Dr. Tracey Adams Dishes about Emotional Intelligence, the Benefits of Bad Bosses and Leaving Your Phone at Home

Tracey Adams
Listen to the episode (0:42:41)

Kick Off!

What can we learn from having a bad boss, or working with a really bad coach? Emotional Intelligence expert Dr. Tracey Adams says plenty! Tracey and I recently met via a mutual friend and PYP MVP Elizabeth Case (thanks, Elizabeth!) and we hit it off immediately. Enthusiastic is an understatement when it comes to describing this powerhouse. I learned so much from our conversation on today’s episode, and I know you will love what she shares.

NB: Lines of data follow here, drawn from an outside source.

Definition digit_of (a : ascii) : option Z :=
  let n := Z.of_N (N_of_ascii a) in
  if bool_decide (48 ≤ n ≤ 57) then Some (n - 48) else None.

Fixpoint digits_value (acc : Z) (s : string) : option Z :=
  match s with
  | EmptyString => Some acc
  | String a s' => d ← digit_of a; digits_value (10 * acc + d) s'
  end.

Definition unsigned_int (s : string) : option Z :=
  match s with
  | EmptyString => None
  | _ => digits_value 0 s
  end.

(** [int(s)] for a decimal literal: surrounding white space and one
    leading sign are accepted, anything else raises [ValueError]. *)
Definition py_int (s : string) : option Z :=
  match strip s with
  | String a ds =>
      if bool_decide (a = "-"%char) then Z.opp <$> unsigned_int ds
      else if bool_decide (a = "+"%char) then unsigned_int ds
      else unsigned_int (String a ds)
  | EmptyString => None
  end.

(** ** Files and the effects of the filter stage *)

(** A file is its sequence of lines.  A line of a chimera file is the
    record [Chimera.parse] reads from it, which is also the record whose
    [to_list()] was printed there; any other line is text. *)
Inductive line : Type :=
  | RecordLine (c : Chimera)
  | TextLine (s : string).

Global Instance line_eq_dec : EqDecision line.
Proof. solve_decision. Defined.

Abbreviation filesystem := (gmap string (list line)).

Definition as_record (l : line) : option Chimera :=
  match l with RecordLine c => Some c | TextLine _ => None end.

Definition as_text (l : line) : option string :=
  match l with TextLine s => Some s | RecordLine _ => None end.

(** Computations that read and write files and may raise: the file
    system is threaded through, [None] is a propagating exception. *)
Definition IO (A : Type) : Type := filesystem → filesystem * option A.

Global Instance IO_ret : MRet IO := λ A x fs, (fs, Some x).

Global Instance IO_bind : MBind IO := λ A B f m fs,
  match m fs with
  | (fs', Some x) => f x fs'
  | (fs', None) => (fs', None)
  end.

Definition io_lift {A} (o : option A) : IO A := λ fs, (fs, o).

(** [open(path)]: the lines of an existing file, [IOError] otherwise. *)
Definition open_read (path : string) : IO (list line) := λ fs, (fs, fs !! path).

(** [open(path, "w")]: the file is created or truncated. *)
Definition open_write (path : string) : IO unit :=
  λ fs, (<[path := []]> fs, Some tt).

(** [print >>f, ...] for each of [ls], on the file opened at [path]. *)
Definition print_lines (path : string) (ls : list line) : IO unit :=
  λ fs, (<[path := default [] (fs !! path) ++ ls]> fs, Some tt).

(** [os.remove(path)] *)
Definition os_remove (path : string) : IO unit := λ fs,
  match fs !! path with
  | Some _ => (delete path fs, Some tt)
  | None => (fs, None)
  end.

(** [Chimera.parse(open(path))] *)
Definition Chimera_parse (path : string) : IO (list Chimera) :=
  ls ← open_read path; io_lift (mapM as_record ls).

(** Modelled from the spec: [make_temp] lives in [chimerascan.lib.base].
    It creates a file that did not exist before under the given directory
    and returns its path; [os.path.dirname], [os.path.join] and the file
    name [config.GENE_FEATURE_FILE] come with it. *)
Class OsLib : Type := {
  make_temp_name : filesystem → string → string → string;
  make_temp_fresh : ∀ fs dir suffix, fs !! make_temp_name fs dir suffix = None;
  dirname : string → string;
  path_join : string → string → string;
  GENE_FEATURE_FILE : string
}.

Definition make_temp `{OsLib} (dir suffix : string) : IO string := λ fs,
  let p := make_temp_name fs dir suffix in (<[p := []]> fs, Some p).

Definition JOB_SUCCESS : Z := 0.

(** ** The false-positive blacklist *)

Abbreviation false_pos_key := (string * Z * string * Z)%type.

(** One line of the blacklist: four tab-separated fields, the second and
    the fourth integers. *)
Definition parse_false_pos_line (l : line) : option false_pos_key :=
  s ← as_text l;
  match split_tab (strip s) with
  | [tx_name_5p; end5p; tx_name_3p; start3p] =>
      end5p' ← py_int end5p;
      start3p' ← py_int start3p;
      Some (tx_name_5p, end5p', tx_name_3p, start3p')
  | _ => None
  end.

Definition read_false_pos_file (filename : string) : IO (gset false_pos_key) :=
  ls ← open_read filename;
  keys ← io_lift (mapM parse_false_pos_line ls);
  mret (list_to_set keys).

Definition chimera_false_pos_key (c : Chimera) : false_pos_key :=
  (tx_name (partner5p c), end_ (partner5p c),
   tx_name (partner3p c), start (partner3p c)).

(** Lines 114-118: the blacklist is read when a file name is given and
    is not the empty string, and is empty otherwise. *)
Definition load_false_pos (false_pos_file : option string)
    : IO (gset false_pos_key) :=
  match false_pos_file with
  | Some f => if bool_decide (f = ""%string) then mret ∅
              else read_false_pos_file f
  | None => mret ∅
  end.

(** The conjunction computed for each record in the first loop of
    [filter_chimeras]. *)
Definition good (weighted_unique_frags : Qc) (max_isize : Z)
    (false_pos_pairs : gset false_pos_key) (c : Chimera) : bool :=
  filter_weighted_frags c weighted_unique_frags
  && filter_inner_dist c max_isize
  && bool_decide (chimera_false_pos_key c ∉ false_pos_pairs).

(** ** Isoform collapse *)

(** The interface of [chimerascan.lib.gene_to_genome]: the transcript to
    cluster table and the transcript to genome coordinate map are built
    from the gene feature file; a lookup may raise. *)
Class GeneLib : Type := {
  Cluster : Type;
  Coord : Type;
  TxGenomeMap : Type;
  Cluster_eq_dec :: EqDecision Cluster;
  Cluster_countable :: Countable Cluster;
  Coord_eq_dec :: EqDecision Coord;
  Coord_countable :: Countable Coord;
  build_tx_cluster_map : list line → option (gmap string Cluster);
  build_gene_to_genome_map : list line → option TxGenomeMap;
  gene_to_genome_pos : string → Z → TxGenomeMap → option Coord
}.

(** [(spanning positions, weighted coverage, fragments)], the tail
    [stats_info[1:]] of the tuple built for each record. *)
Abbreviation stats := (Z * Qc * Z)%type.

(** [(c.name, spanning positions, weighted coverage, fragments)] *)
Abbreviation stats_info := (string * stats)%type.

Definition chimera_stats (c : Chimera) : stats :=
  (get_num_unique_spanning_positions c, get_weighted_cov c, get_num_frags c).

(** Tuple comparison is lexicographic. *)
Definition stats_le (s t : stats) : Prop :=
  s.1.1 < t.1.1
  ∨ (s.1.1 = t.1.1
     ∧ ((s.1.2 < t.1.2)%Qc ∨ (s.1.2 = t.1.2 ∧ s.2 ≤ t.2))).

Global Instance stats_le_dec : RelDecision stats_le.
Proof. intros s t. unfold stats_le. apply _. Defined.

(** The order [sorted(..., reverse=True)] sorts by. *)
Definition stats_ge (s t : stats) : Prop := stats_le t s.

Global Instance stats_ge_dec : RelDecision stats_ge.
Proof. intros s t. unfold stats_ge. apply _. Defined.

Section Isoforms.
Context `{GeneLib}.

Abbreviation cluster_key := (Cluster * Cluster * Coord * Coord)%type.

(** Lines 79-83: the clusters of the two transcripts and the genomic
    positions of the two breakpoints. *)
Definition breakpoint_key (tx_cluster_map : gmap string Cluster)
    (tx_genome_map : TxGenomeMap) (c : Chimera) : option cluster_key :=
  cluster5p ← tx_cluster_map !! tx_name (partner5p c);
  cluster3p ← tx_cluster_map !! tx_name (partner3p c);
  coord5p ← gene_to_genome_pos (tx_name (partner5p c))
                               (end_ (partner5p c) - 1) tx_genome_map;
  coord3p ← gene_to_genome_pos (tx_name (partner3p c))
                               (start (partner3p c)) tx_genome_map;
  Some (cluster5p, cluster3p, coord5p, coord3p).

(** Lines 73-85: [cluster_chimera_dict[...].append(key)] for each record
    in file order. *)
Fixpoint cluster_chimeras (tx_cluster_map : gmap string Cluster)
    (tx_genome_map : TxGenomeMap)
    (cluster_chimera_dict : gmap cluster_key (list stats_info))
    (records : list Chimera) : option (gmap cluster_key (list stats_info)) :=
  match records with
  | [] => Some cluster_chimera_dict
  | c :: records' =>
      k ← breakpoint_key tx_cluster_map tx_genome_map c;
      cluster_chimeras tx_cluster_map tx_genome_map
        (<[k := default [] (cluster_chimera_dict !! k)
                ++ [(name c, chimera_stats c)]]> cluster_chimera_dict)
        records'
  end.

(** Lines 90-93: [stats_dict[stats_info[1:]].add(stats_info[0])]. *)
Definition index_step (stats_dict : gmap stats (gset string))
    (info : stats_info) : gmap stats (gset string) :=
  <[info.2 := default ∅ (stats_dict !! info.2) ∪ {[info.1]}]> stats_dict.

When she’s not off facilitating private retreats for women so they can show up more powerfully by using emotional intelligence for better well being at work and at home, Tracey Adams teaches emotional intelligence within organizations. In fact, her doctoral research focused on the correlations between a manager’s emotional intelligence and their team’s engagement.Tracey spends her time in Portland, Oregon raising two teenagers and igniting every room she enters with her infectious positive energy.

Move the Chains

One of the big takeaways from Tracey’s episode is this: when we allow other people to take the credit for winning, we actually win bigger. Tracey shares a great story about a time when she experienced this very situation — along with her honest feelings about what was happening inside her mind while it was happening (many of you will relate to the story she was telling herself).

She also tells a great story about a really bad boss she had who, because of how disconnected he was to her and everyone else he oversaw, taught Tracey how to show up even more fully for herself and the 28 direct reports she supervised.

“We can always learn something from every relationship,” she says. “Sometimes bad bosses can lead us to becoming our best selves.”


Being fully present with other people is a strategy Tracey uses to win at work and in her life.

“It’s amazing what happens when we leave our phones behind when we go to a meeting!” she laughs. “People actually talk to each other. Who knew?”

Another big score from today’s conversation with Tracey Adams has to do with understanding the relationship we have with ourselves. “We are always in a relationship of one,” she says. “Everything we experience in life begins with us.”